> _WHAT THIS TASK INVOLVES_
Exactly the lines starting at the line containing "negb (length old" and ending at the line containing "Definition SetDefaultWorkDir (dir" are to be written out from the listing below, both included.

(DATASET CONTENT)

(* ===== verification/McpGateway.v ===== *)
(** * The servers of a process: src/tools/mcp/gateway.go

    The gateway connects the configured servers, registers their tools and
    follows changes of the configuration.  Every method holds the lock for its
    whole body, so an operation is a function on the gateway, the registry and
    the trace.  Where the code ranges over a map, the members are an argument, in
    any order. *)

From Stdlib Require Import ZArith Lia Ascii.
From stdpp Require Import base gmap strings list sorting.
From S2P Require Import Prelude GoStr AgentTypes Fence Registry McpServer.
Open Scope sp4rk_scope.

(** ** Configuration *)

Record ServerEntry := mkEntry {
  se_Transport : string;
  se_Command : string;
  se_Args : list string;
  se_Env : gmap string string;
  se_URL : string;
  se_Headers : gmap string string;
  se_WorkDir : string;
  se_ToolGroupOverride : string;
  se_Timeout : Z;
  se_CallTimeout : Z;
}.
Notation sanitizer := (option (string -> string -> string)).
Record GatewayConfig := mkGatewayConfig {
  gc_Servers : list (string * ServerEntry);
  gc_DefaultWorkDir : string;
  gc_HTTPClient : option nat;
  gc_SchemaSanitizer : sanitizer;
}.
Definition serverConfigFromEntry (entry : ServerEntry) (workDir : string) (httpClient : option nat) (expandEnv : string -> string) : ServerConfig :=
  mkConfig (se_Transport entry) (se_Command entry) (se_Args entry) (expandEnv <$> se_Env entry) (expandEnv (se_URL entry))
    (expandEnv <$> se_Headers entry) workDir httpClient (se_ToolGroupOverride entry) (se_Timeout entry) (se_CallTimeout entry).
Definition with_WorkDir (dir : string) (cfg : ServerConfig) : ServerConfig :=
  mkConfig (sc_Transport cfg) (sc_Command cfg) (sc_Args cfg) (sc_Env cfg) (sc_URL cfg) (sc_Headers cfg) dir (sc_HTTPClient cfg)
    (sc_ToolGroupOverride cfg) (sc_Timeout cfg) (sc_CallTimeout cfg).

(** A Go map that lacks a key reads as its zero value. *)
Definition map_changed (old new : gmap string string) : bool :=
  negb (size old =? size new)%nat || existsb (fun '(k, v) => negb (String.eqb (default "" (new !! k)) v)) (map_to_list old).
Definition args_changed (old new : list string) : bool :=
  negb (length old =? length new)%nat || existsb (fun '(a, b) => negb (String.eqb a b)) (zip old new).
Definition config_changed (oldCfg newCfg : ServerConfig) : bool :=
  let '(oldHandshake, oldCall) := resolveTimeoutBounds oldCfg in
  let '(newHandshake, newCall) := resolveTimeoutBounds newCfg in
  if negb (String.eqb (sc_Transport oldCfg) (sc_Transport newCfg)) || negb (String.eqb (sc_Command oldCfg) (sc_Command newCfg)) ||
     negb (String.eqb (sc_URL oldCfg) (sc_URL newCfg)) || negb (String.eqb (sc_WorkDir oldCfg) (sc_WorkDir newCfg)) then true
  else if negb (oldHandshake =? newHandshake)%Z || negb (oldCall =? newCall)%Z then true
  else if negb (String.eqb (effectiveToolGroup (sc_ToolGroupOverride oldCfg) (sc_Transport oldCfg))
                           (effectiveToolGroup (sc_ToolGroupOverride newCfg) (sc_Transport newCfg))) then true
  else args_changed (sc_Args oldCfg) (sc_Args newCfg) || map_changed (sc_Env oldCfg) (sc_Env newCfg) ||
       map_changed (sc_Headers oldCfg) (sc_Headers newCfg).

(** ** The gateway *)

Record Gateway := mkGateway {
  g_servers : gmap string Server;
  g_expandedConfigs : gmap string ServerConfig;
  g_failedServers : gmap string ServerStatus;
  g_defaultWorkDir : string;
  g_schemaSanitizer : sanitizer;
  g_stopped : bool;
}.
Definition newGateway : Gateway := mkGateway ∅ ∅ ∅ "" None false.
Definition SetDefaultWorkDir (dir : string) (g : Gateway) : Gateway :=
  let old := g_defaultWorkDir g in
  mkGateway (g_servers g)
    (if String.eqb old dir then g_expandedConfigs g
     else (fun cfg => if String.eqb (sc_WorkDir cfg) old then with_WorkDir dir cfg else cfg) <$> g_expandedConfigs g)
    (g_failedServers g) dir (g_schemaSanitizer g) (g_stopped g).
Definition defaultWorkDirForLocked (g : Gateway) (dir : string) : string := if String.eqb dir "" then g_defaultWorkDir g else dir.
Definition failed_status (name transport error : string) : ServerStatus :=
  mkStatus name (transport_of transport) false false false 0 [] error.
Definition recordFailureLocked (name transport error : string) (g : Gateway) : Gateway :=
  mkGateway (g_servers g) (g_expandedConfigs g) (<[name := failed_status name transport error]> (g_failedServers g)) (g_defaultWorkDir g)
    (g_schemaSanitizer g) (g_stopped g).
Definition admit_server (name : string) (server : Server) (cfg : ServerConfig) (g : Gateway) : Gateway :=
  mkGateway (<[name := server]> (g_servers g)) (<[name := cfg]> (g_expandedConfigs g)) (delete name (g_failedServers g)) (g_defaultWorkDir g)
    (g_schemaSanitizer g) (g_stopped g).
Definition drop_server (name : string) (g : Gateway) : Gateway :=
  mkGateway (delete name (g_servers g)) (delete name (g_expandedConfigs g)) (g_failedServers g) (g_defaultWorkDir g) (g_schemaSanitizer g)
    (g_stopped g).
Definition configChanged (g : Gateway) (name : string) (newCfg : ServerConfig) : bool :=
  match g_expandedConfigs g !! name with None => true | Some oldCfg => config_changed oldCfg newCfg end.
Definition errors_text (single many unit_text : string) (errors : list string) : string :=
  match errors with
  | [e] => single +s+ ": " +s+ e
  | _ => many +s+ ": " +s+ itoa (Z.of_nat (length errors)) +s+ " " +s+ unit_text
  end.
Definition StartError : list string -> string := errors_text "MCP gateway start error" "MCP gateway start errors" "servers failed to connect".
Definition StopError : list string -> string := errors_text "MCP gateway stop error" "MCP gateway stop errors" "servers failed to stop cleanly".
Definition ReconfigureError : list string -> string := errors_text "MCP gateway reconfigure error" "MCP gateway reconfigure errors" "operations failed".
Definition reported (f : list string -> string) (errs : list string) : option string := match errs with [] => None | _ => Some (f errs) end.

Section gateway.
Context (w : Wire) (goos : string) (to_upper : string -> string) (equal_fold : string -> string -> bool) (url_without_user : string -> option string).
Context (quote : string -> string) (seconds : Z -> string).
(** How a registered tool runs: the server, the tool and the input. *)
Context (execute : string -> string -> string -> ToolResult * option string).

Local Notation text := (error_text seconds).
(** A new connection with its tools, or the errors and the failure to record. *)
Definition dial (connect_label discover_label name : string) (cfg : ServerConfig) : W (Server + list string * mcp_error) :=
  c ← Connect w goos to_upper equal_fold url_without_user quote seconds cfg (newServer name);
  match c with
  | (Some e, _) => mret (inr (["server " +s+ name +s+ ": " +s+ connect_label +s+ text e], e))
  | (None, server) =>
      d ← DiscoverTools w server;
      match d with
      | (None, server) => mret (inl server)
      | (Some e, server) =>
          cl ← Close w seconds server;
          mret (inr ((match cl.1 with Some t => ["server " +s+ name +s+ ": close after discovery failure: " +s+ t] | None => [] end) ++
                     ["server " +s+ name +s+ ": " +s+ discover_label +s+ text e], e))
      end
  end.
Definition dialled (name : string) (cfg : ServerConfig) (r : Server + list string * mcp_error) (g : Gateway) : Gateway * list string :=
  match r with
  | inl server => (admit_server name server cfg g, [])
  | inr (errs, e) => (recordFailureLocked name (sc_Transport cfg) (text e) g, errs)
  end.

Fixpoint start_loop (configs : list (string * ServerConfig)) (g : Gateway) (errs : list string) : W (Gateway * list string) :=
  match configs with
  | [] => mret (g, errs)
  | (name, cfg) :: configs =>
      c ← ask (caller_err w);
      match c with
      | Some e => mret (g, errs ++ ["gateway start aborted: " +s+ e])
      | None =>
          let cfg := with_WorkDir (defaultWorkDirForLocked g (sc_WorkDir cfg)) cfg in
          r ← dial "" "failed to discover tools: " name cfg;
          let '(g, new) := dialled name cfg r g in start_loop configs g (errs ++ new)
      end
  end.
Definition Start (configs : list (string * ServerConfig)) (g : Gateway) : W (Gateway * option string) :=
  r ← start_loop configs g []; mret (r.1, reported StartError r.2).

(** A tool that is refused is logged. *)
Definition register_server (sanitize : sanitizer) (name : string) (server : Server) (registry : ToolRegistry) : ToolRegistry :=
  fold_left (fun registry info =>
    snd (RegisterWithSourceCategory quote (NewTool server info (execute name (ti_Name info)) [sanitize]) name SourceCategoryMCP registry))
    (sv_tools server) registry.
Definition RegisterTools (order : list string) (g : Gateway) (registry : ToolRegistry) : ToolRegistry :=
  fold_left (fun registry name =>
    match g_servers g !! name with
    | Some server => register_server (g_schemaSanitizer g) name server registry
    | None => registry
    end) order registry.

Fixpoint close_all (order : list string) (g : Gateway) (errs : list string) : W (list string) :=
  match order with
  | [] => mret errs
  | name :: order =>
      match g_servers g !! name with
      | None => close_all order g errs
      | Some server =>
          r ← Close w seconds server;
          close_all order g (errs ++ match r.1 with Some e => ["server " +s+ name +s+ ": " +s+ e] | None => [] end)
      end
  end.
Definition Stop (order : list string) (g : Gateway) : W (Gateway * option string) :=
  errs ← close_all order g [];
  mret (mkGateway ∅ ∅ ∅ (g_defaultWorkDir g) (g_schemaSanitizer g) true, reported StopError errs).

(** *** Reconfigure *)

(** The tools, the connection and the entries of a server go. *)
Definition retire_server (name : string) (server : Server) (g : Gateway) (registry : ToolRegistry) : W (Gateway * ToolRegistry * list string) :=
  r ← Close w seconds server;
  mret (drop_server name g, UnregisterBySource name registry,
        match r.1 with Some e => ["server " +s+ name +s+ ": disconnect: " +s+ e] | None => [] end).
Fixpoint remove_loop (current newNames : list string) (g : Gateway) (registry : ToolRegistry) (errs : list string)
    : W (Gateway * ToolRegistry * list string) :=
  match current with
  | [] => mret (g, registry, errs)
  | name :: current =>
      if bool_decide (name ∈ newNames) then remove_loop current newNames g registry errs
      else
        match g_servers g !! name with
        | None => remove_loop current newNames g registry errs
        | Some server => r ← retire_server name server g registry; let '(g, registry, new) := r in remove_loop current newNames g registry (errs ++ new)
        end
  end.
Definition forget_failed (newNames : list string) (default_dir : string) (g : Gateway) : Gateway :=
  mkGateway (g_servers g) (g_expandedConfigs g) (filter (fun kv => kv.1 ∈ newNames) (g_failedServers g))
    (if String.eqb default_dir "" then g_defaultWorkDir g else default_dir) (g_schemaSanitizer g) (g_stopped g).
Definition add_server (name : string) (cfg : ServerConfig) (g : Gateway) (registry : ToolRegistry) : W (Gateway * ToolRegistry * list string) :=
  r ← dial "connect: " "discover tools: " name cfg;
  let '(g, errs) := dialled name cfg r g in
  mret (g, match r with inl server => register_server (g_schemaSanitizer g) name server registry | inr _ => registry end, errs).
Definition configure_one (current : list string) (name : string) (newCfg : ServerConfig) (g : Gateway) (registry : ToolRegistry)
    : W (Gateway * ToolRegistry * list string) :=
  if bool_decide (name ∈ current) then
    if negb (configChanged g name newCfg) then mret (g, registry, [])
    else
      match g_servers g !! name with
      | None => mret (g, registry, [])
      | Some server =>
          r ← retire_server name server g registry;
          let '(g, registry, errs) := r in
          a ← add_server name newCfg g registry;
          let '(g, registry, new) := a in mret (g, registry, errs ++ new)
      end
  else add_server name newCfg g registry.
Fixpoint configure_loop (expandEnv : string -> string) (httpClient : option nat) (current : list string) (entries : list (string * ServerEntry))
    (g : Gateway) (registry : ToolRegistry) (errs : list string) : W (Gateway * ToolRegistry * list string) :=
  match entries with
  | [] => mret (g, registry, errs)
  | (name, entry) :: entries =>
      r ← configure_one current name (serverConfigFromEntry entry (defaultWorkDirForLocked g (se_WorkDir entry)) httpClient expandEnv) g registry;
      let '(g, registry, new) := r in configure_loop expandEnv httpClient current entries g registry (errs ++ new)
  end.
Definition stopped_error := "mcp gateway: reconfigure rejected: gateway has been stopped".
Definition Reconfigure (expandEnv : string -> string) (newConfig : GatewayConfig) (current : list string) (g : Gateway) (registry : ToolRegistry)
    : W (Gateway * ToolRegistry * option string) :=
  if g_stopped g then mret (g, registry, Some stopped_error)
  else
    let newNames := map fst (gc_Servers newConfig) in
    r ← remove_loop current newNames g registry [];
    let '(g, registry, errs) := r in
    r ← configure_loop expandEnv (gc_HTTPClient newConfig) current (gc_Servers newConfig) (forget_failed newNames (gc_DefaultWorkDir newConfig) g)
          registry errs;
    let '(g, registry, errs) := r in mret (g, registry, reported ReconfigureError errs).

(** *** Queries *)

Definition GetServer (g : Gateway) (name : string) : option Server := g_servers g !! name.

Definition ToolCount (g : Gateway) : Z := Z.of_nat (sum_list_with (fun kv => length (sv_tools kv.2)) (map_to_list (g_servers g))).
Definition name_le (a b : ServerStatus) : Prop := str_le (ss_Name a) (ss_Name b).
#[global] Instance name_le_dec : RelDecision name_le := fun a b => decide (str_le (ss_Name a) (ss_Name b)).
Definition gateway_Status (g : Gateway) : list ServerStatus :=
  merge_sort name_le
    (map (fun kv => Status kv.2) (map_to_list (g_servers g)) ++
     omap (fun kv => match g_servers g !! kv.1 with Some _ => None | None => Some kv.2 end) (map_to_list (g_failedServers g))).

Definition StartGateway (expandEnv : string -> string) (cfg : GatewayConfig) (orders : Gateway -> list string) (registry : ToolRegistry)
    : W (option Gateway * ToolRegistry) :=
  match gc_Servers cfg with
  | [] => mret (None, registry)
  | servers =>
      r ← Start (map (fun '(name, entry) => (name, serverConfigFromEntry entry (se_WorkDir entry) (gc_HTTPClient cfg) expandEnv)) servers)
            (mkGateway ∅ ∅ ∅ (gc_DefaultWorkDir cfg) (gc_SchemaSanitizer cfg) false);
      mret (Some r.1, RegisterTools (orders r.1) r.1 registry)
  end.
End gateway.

(End DATASET CONTENT)

> _TASK RESPONSE_
  negb (length old =? length new)%nat || existsb (fun '(a, b) => negb (String.eqb a b)) (zip old new).
Definition config_changed (oldCfg newCfg : ServerConfig) : bool :=
  let '(oldHandshake, oldCall) := resolveTimeoutBounds oldCfg in
  let '(newHandshake, newCall) := resolveTimeoutBounds newCfg in
  if negb (String.eqb (sc_Transport oldCfg) (sc_Transport newCfg)) || negb (String.eqb (sc_Command oldCfg) (sc_Command newCfg)) ||
     negb (String.eqb (sc_URL oldCfg) (sc_URL newCfg)) || negb (String.eqb (sc_WorkDir oldCfg) (sc_WorkDir newCfg)) then true
  else if negb (oldHandshake =? newHandshake)%Z || negb (oldCall =? newCall)%Z then true
  else if negb (String.eqb (effectiveToolGroup (sc_ToolGroupOverride oldCfg) (sc_Transport oldCfg))
                           (effectiveToolGroup (sc_ToolGroupOverride newCfg) (sc_Transport newCfg))) then true
  else args_changed (sc_Args oldCfg) (sc_Args newCfg) || map_changed (sc_Env oldCfg) (sc_Env newCfg) ||
       map_changed (sc_Headers oldCfg) (sc_Headers newCfg).

(** ** The gateway *)

Record Gateway := mkGateway {
  g_servers : gmap string Server;
  g_expandedConfigs : gmap string ServerConfig;
  g_failedServers : gmap string ServerStatus;
  g_defaultWorkDir : string;
  g_schemaSanitizer : sanitizer;
  g_stopped : bool;
}.
Definition newGateway : Gateway := mkGateway ∅ ∅ ∅ "" None false.
Definition SetDefaultWorkDir (dir : string) (g : Gateway) : Gateway :=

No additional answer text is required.